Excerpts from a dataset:
(** The entries of a listing that pass the hash filter. *)
Abbreviation matching hash l := (filter (λ e : Entry, hash_matches hash e.2 = true) l).

Lemma filter_cons_bool hash (e : Entry) l :
  matching hash (e :: l) = if hash_matches hash e.2 then e :: matching hash l else matching hash l.
Proof. rewrite filter_cons. by destruct (hash_matches hash e.2). Qed.

(** The loop once the page is full: nothing more is collected and the first further
    match is remembered. *)
Lemma collect_full hash p c l :
  pp_limit p ≤ c_collected c → (pp_useKey p = true ∨ pp_offset p ≤ c_skipped c) →
  c_results (collect hash p c l) = c_results c ∧
  c_lastKey (collect hash p c l) =
    match c_lastKey c with Some k => Some k | None => fst <$> head (matching hash l) end.
Proof.
  revert c. induction l as [|[key k] l IH]; intros c Hf Ho; cbn [collect]; [by destruct (c_lastKey c)|].
  rewrite filter_cons_bool. cbn [snd]. destruct (hash_matches hash k); cbn [negb]; [|by apply IH].
  assert (negb (pp_useKey p) && (c_skipped c <? pp_offset p) = false) as -> by (destruct Ho as [->|]; lia).
  rewrite (proj2 (Z.leb_le _ _)) by done.
  case_match; [cbn; by destruct (c_lastKey c)|]. match goal with |- context [collect hash p ?c' l] => destruct (IH c') as [-> ->] end;
    [done|done|]. cbn. by destruct (c_lastKey c).
Qed.

(** The loop from any point: it takes the matches up to the limit. *)
Lemma collect_spec hash p c l :
  0 ≤ c_collected c ≤ pp_limit p → (pp_useKey p = true ∨ pp_offset p ≤ c_skipped c) → c_lastKey c = None →
  let room := Z.to_nat (pp_limit p - c_collected c) in
  c_results (collect hash p c l) = c_results c ++ (matching hash l).*2 ∧ (length (matching hash l) ≤ room)%nat ∧
    c_lastKey (collect hash p c l) = None ∨
  ∃ e rest, drop room (matching hash l) = e :: rest ∧
    c_results (collect hash p c l) = c_results c ++ (take room (matching hash l)).*2 ∧
    c_lastKey (collect hash p c l) = Some e.1.
Proof.
  revert c. induction l as [|[key k] l IH]; intros c Hc Ho Hn; cbn [collect].
  { left. cbn. rewrite app_nil_r. split_and!; [done|lia|done]. }
  rewrite !filter_cons_bool. cbn [snd]. destruct (hash_matches hash k) eqn:Hk; cbn [negb]; [|by apply IH].
  assert (negb (pp_useKey p) && (c_skipped c <? pp_offset p) = false) as -> by (destruct Ho as [->|]; lia).
  destruct (pp_limit p <=? c_collected c) eqn:Hfull.
  - right. assert (pp_limit p - c_collected c = 0) as -> by lia. cbn. eexists (key, k), _. split; [done|].
    rewrite app_nil_r, Hn. case_match; [done|].
    match goal with |- context [collect hash p ?c' l] => destruct (collect_full hash p c' l) as [-> ->] end; cbn; (done || lia).
  - match goal with |- context [collect hash p ?c' l] => specialize (IH c') end.
    cbn [c_collected c_results c_skipped c_lastKey] in IH. cbn zeta in IH.
    replace (Z.to_nat (pp_limit p - c_collected c)) with (S (Z.to_nat (pp_limit p - (c_collected c + 1)))) by lia.
    destruct IH as [(->&Hl&->)|(e&rest&Hd&->&->)]; [lia|done|done|left|right; exists e, rest];
      cbn; rewrite <- app_assoc; [split_and!; [done|lia|done]|done].
Qed.

(** A NUL at the end keeps the order of strings. *)
Lemma str_lt_snoc_nul x y : str_lt x y → str_lt (x +:+ NUL) (y +:+ NUL).
Proof.
  unfold str_lt, String.ltb. revert y. induction x as [|a x IH]; intros [|b y]; try done.
  - intros _. change ("" +:+ NUL) with NUL. change (String b y +:+ NUL) with (String b (y +:+ NUL)). cbn.
    destruct (Ascii.compare (byte_of 0) b) eqn:E; [by destruct y|done|]. by destruct b as [[] [] [] [] [] [] [] []].
  - change (String a x +:+ NUL) with (String a (x +:+ NUL)). change (String b y +:+ NUL) with (String b (y +:+ NUL)).
    cbn. destruct (Ascii.compare a b); [apply IH|done|done].
Qed.

Section pages.
Context `{Ccr : !ZkCrypto, Cdk : !DkimCrypto}.
Context {DC RC PC : Type}.
Context `{Cd : !PairMap DkimPubKey DC, Cdl : !PairMapLaws DkimPubKey DC}.
Context `{Cr : !CollMap string bool RC, Cp : !CollItem DkimParams PC}.
Abbreviation St := (DkimState DC RC PC).
Implicit Types s : St.

(** The key fits the buffer of the pagination code. *)
Definition key_fits (key : string * string) : Prop :=
  no_nul key.1 ∧ no_nul key.2 ∧ slen key.1 + slen key.2 + 2 ≤ 1024.

Lemma encode_key_fits key : key_fits key → encode_key (DC := DC) key = Ok (pair_key key +:+ NUL).
Proof. intros (?&?&?). by apply pair_EncodeNonTerminal_spec. Qed.

Abbreviation sorted l := (StronglySorted (λ a b : Entry, str_lt (pair_key a.1) (pair_key b.1)) l).

(** Moving to the key of an entry leaves the listing from that entry on. *)
Lemma fast_forward_to pre e post :
  Forall (λ e : Entry, key_fits e.1) (pre ++ e :: post) → sorted (pre ++ e :: post) →
  fast_forward (DC := DC) (pair_key e.1 +:+ NUL) (pre ++ e :: post) = Ok (e :: post).
Proof.
  induction pre as [|[key k] pre IH]; cbn [app fast_forward]; intros Hf Hs.
  - destruct e as [key k]. cbn [fast_forward fst]. rewrite encode_key_fits, bind_Ok_l by (by inversion Hf).
    destruct (String.ltb _ _) eqn:E; [|done]. by apply (irreflexivity str_lt) in E.
  - apply Forall_cons in Hf as [Hk Hf]. inversion Hs as [|?? Hs' Hlt]; subst.
    rewrite encode_key_fits, bind_Ok_l by done. rewrite Forall_forall in Hlt.
    assert (str_lt (pair_key key) (pair_key e.1)) as Hke by (apply (Hlt e); set_solver).
    apply str_lt_snoc_nul in Hke. unfold str_lt in Hke. rewrite Hke. by apply IH.
Qed.

Lemma iterate_sorted s dom l : iterate s dom = Ok l → sorted l.
Proof.
  unfold iterate. case_decide.
  - intros E. destruct (decide (no_nul dom)) as [Hd|Hd];
      [|destruct (pair_Prefixed_bad (d_DkimPubKeys s) dom Hd) as [? Hbad]; congruence].
    destruct (coll_Entries_spec (d_DkimPubKeys s)) as (l0&El&_).
    erewrite pair_Prefixed_spec in E by done. injection E as <-. apply StronglySorted_filter.
    by apply (pair_Entries_sorted (d_DkimPubKeys s)).
  - apply pair_Entries_sorted.
Qed.

Definition page_query s (dom hash : string) (limit : Z) (countTotal : bool) (key : string) :=
  query_DkimPubKeys s (mkQueryDkimPubKeys "" dom hash (Some (mkPageRequest key 0 limit countTotal))).

(** The pages are asked for at the start or at the key of an entry. *)
Definition page_start (key : string) (pre from : list Entry) : Prop :=
  key = "" ∧ pre = [] ∨ ∃ e post, from = e :: post ∧ key = pair_key e.1 +:+ NUL.

Lemma snoc_nul_nonempty x : x +:+ NUL ≠ "".
Proof. by destruct x. Qed.
Lemma UpdateAudience_run m s s' a :
  jwk_wf s → UpdateAudience m s = (s', Ok a) →
  a = mkAudience (ua_NewAdmin m) (new_name m) (ua_Key m) ∧
  (ua_NewAud m ≠ "" → GetAudience s (ua_NewAud m) = Ok None) ∧
  owns_audience s (ua_Admin m) (ua_Aud m) ∧
  ∃ addr claim v, audience_Unmarshal v = Ok a ∧
    (ua_NewAdmin m ≠ ua_Admin m → AccAddressFromBech32 (ua_NewAdmin m) = Ok addr ∧
       claim_Unmarshal claim = Ok (mkAudienceClaim (AccAddress_String addr))) ∧
    s' = (store_Set (audience_key (new_name m)) v (transferred m claim (renamed m s))).1.
Proof.
  intros Hwf E. unfold UpdateAudience in E. rewrite get_state_bind in E.
  apply M_bind_Ok in E as (?&v&[-> [Hown Hv]%owned_audience_Ok]%lift_Ok&E).
  destruct (GetAudience_Some s _ v Hwf Hv) as [Hn _].
  apply M_bind_Ok in E as (s1&aud&E1&E). apply M_bind_Ok in E as (s2&[]&E2&E).
  apply M_bind_Ok in E as (s3&[]&E3&[= <- <-]). unfold SetAudience in E3.
  apply M_bind_Ok in E3 as (?&v'&[-> Hv'%must_marshal_Ok%audience_roundtrip]%lift_Ok&[= <-]).
  assert (s1 = renamed m s ∧ aud = new_name m ∧ (ua_NewAud m ≠ "" → GetAudience s (ua_NewAud m) = Ok None))
    as (->&->&Hfree).
  { unfold rename_audience, renamed, new_name in *. rewrite Hn in E1. case_decide; [|by injection E1 as <- <-].
    rewrite get_state_bind in E1. apply M_bind_Ok in E1 as (?&[]&[-> [Hf _]%check_claim_Ok]%lift_Ok&[= <- <-]). done. }
  split_and!; [done..|]. unfold transfer_claim, transferred in *. case_decide.
  - apply M_bind_Ok in E2 as (?&addr&[-> Ha%map_err_Ok]%lift_Ok&E2). apply M_bind_Ok in E2 as (?&[]&[= <-]&E2).
    unfold SetAudienceClaim in E2. apply M_bind_Ok in E2 as (?&c&[-> Hc%must_marshal_Ok%claim_roundtrip]%lift_Ok&[= <-]).
    by exists addr, c, v'.
  - injection E2 as <-. by exists "", "", v'.
Qed.
Definition globalfee_v2_MigrateStore : M GlobalFeeSubspace unit :=
  s ← get_state;
  old ← lift (from_option Ok Panic (sp_MinGasPrices s));
  GlobalFee_SetParamSet (mkGlobalFeeParams old (BypassMinFeeMsgTypes GlobalFeeDefaultParams)
                           (MaxTotalBypassMinFeeMsgGasUsage GlobalFeeDefaultParams)).

(** [GrpcQuerier.Params]; a nil request is [None] and unset keys give zero values *)
Definition globalfee_Params (s : GlobalFeeSubspace) (req : option unit) : outcome GlobalFeeParams :=
  _ ← or_fail req (Plain "invalid request");
  Ok (mkGlobalFeeParams (default [] (sp_MinGasPrices s)) (default [] (sp_BypassTypes s)) (default 0 (sp_MaxGas s))).
End params.

(** ** Fee utilities *)
Section utils.
Context `{!CoinsOps, !DecCoinsOps, !MapRange}.

(** The binary search; every round at least halves the coins, so their number is fuel enough. *)
Fixpoint find_in (fuel : nat) (coins : DecCoins) (denom : string) : option DecCoin :=
  match fuel with
  | O => None
  | S fuel =>
    match coins with
    | [] => None
    | [coin] => if decide (dc_Denom coin = denom) then Some coin else None
    | _ =>
      let midIdx := Nat.div2 (length coins) in
      match coins !! midIdx with
      | None => None
      | Some coin =>
        if String.ltb denom (dc_Denom coin) then find_in fuel (take midIdx coins) denom
        else if decide (denom = dc_Denom coin) then Some coin
        else find_in fuel (drop (S midIdx) coins) denom
      end
    end
  end.

(** [None] is the result [(false, sdk.DecCoin{})]. *)
Definition Find (coins : DecCoins) (denom : string) : option DecCoin := find_in (length coins) coins denom.
(* ===== verification/Feegrant.v ===== *)
(** * x/xion: fee allowances

    Models x/xion/types/feegrant.go: the three allowances that xion adds to the
    fee grants of the SDK.  [AuthzAllowance] pays for messages that a grantee
    executes through authz, [ContractsAllowance] for calls of listed contracts,
    and [MultiAnyAllowance] tries a list of allowances in order. *)

From S2P Require Import Prelude GoStd Sdk SdkModel PlatformFee.

(** ** Data *)
Unset Elimination Schemes.

(** A message: the two types the allowances look into, and the rest by type URL.
    [exec_Msgs] is what [GetMessages] returns, [None] if it fails. *)
Inductive Msg :=
  | MsgExec (exec_Grantee : string) (exec_Msgs : option (list Msg))
  | MsgExecuteContract (exec_Contract : string)
  | MsgOther (url : string).

(** A pointer to a [types.Any]: nil, without a cached allowance, or with one. *)
Inductive any (A : Type) := AnyNil | AnyUncached | AnyOf (a : A).
#[global] Arguments AnyNil {_}.
#[global] Arguments AnyUncached {_}.
#[global] Arguments AnyOf {_} _.

(** [X] are the allowances of the SDK. *)
Inductive Allowance (X : Type) :=
  | SdkAllowance (x : X)
  | AuthzAllowance (inner : any (Allowance X)) (AuthzGrantee : string)
  | ContractsAllowance (inner : any (Allowance X)) (ContractAddresses : list string)
  | MultiAnyAllowance (Allowances : list (any (Allowance X))).
Set Elimination Schemes.
#[global] Arguments SdkAllowance {_} _.
#[global] Arguments AuthzAllowance {_} _ _.
#[global] Arguments ContractsAllowance {_} _ _.
#[global] Arguments MultiAnyAllowance {_} _.

(** Induction on an allowance, with the hypothesis for the allowances it holds *)
Section induction.
Context {X : Type} (P : Allowance X → Prop).

Definition any_holds (p : any (Allowance X)) : Prop := match p with AnyOf a => P a | _ => True end.

Hypothesis (Hsdk : ∀ x, P (SdkAllowance x))
  (Hauthz : ∀ inner g, any_holds inner → P (AuthzAllowance inner g))
  (Hcontracts : ∀ inner addrs, any_holds inner → P (ContractsAllowance inner addrs))
  (Hmulti : ∀ l, Forall any_holds l → P (MultiAnyAllowance l)).

Fixpoint Allowance_ind (a : Allowance X) : P a :=
  let holds (p : any (Allowance X)) : any_holds p :=
    match p with AnyOf a => Allowance_ind a | AnyNil => I | AnyUncached => I end in
  match a with
  | SdkAllowance x => Hsdk x
  | AuthzAllowance inner g => Hauthz inner g (holds inner)
  | ContractsAllowance inner addrs => Hcontracts inner addrs (holds inner)
  | MultiAnyAllowance l =>
    Hmulti l ((fix all (l : list (any (Allowance X))) : Forall any_holds l :=
                 match l with [] => Forall_nil_2 _ | p :: l => Forall_cons_2 _ p l (holds p) (all l) end) l)
  end.
End induction.
(** No string lies between a string and the same string with a NUL at its end. *)
Lemma str_lt_nul_le x y : str_lt x y → ¬ str_lt y (x +:+ NUL).
Proof.
  unfold str_lt, String.ltb. revert y. induction x as [|a x IH]; intros [|b y]; try done.
  - intros _. change ("" +:+ NUL) with NUL. cbn. destruct b as [[] [] [] [] [] [] [] []]; cbn; try done. by destruct y.
  - change (String a x +:+ NUL) with (String a (x +:+ NUL)). cbn. pose proof (Ascii.compare_antisym a b) as Ha.
    destruct (Ascii.compare a b), (Ascii.compare b a); cbn in Ha; try done. apply IH.
Qed.

Section pages.
Context {GA AU AN CA : Type} `{Ac : !AddrCodec, Gv : !GrantValue GA AU AN, Ma : !CollMap GrantTriple GA CA,
  Mal : !CollMapLaws GrantTriple GA CA, Gi : !GrantIndexes GA CA, Gl : !GrantIndexesLaws GA CA}.
Implicit Types (c : CA) (l : list GrantTriple).

(** A key of the index, with its delimiter, fits the buffer of 128 bytes that page keys are
    encoded in.  With addresses of 20 bytes there are 64 bytes for the type of the message, with the
    32 bytes of contract addresses on both sides there are 28. *)
Definition key_fits (t : GrantTriple) : Prop := no_nul t.2 ∧ slen (index_bytes t) < 128.
Definition keys_fit c : Prop := Forall key_fits (index_keys c).

(** The grants of a grantee in the order of the index *)
Definition granted c (addr : string) : list GrantTriple := filter (λ t, t.1.2 = addr) (index_keys c).

Lemma collect_grants_all (f : GrantTriple → outcome (GrantAuthorization AN)) limit count acc l : count ≤ limit →
  collect_grants (λ key, g ← f key; Ok (Some g)) limit count acc l =
  (gs ← map_results f (take (Z.to_nat (limit - count)) l); Ok (acc ++ gs, drop (Z.to_nat (limit - count)) l)).
Proof.
  revert count acc. induction l as [|k l IH]; intros count acc Hc; cbn [collect_grants].
  - rewrite take_nil, drop_nil. cbn. by rewrite app_nil_r.
  - destruct (count <? limit) eqn:E.
    + replace (Z.to_nat (limit - count)) with (S (Z.to_nat (limit - (count + 1)))) by lia. cbn [take drop map_results].
      destruct (f k) as [g| |]; [|done..]. rewrite !bind_Ok_l, IH by lia. cbn.
      destruct (map_results f _); cbn; [by rewrite <- app_assoc|done..].
    + replace (Z.to_nat (limit - count)) with O by lia. cbn. by rewrite app_nil_r.
Qed.

(** The raw iteration collects the grants of the grantee and leaves a part of the index. *)
Lemma collect_filtered (f : GrantTriple → outcome (GrantAuthorization AN)) addr limit count acc l : count ≤ limit →
  ∃ rest, rest ⊆ l ∧
  collect_grants (λ key, if bool_decide (key.1.2 ≠ addr) then Ok None else g ← f key; Ok (Some g)) limit count acc l =
  (gs ← map_results f (take (Z.to_nat (limit - count)) (filter (λ t, t.1.2 = addr) l)); Ok (acc ++ gs, rest)).
Proof.
  revert count acc. induction l as [|k l IH]; intros count acc Hc; cbn [collect_grants].
  - exists []. rewrite filter_nil, take_nil. split; [done|]. cbn. by rewrite app_nil_r.
  - destruct (count <? limit) eqn:E.
    + rewrite filter_cons. case_bool_decide as Hk.
      * rewrite bind_Ok_l, decide_False by done. destruct (IH count acc Hc) as (rest&Hr&->). exists rest. split; [set_solver|done].
      * rewrite decide_True by done.
        replace (Z.to_nat (limit - count)) with (S (Z.to_nat (limit - (count + 1)))) by lia. cbn [take map_results].
        destruct (f k) as [g| |] eqn:Hf; [|exists []; split; [set_solver|done]..]. rewrite !bind_Ok_l.
        destruct (IH (count + 1) (acc ++ [g])) as (rest&Hr&->); [lia|]. exists rest. split; [set_solver|].
        destruct (map_results f _); cbn; [by rewrite <- app_assoc|done..].
    + exists (k :: l). split; [done|]. replace (Z.to_nat (limit - count)) with O by lia.
      rewrite take_0. cbn. by rewrite app_nil_r.
Qed.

## Exercise goal
Nothing but the lines above from the one containing "cbn; rewrite <- app_assoc;" through the one containing "NUL)). change (String" should appear in the answer, each repeated exactly.

## Output
      cbn; rewrite <- app_assoc; [split_and!; [done|lia|done]|done].
Qed.

(** A NUL at the end keeps the order of strings. *)
Lemma str_lt_snoc_nul x y : str_lt x y → str_lt (x +:+ NUL) (y +:+ NUL).
Proof.
  unfold str_lt, String.ltb. revert y. induction x as [|a x IH]; intros [|b y]; try done.
  - intros _. change ("" +:+ NUL) with NUL. change (String b y +:+ NUL) with (String b (y +:+ NUL)). cbn.
    destruct (Ascii.compare (byte_of 0) b) eqn:E; [by destruct y|done|]. by destruct b as [[] [] [] [] [] [] [] []].
  - change (String a x +:+ NUL) with (String a (x +:+ NUL)). change (String b y +:+ NUL) with (String b (y +:+ NUL)).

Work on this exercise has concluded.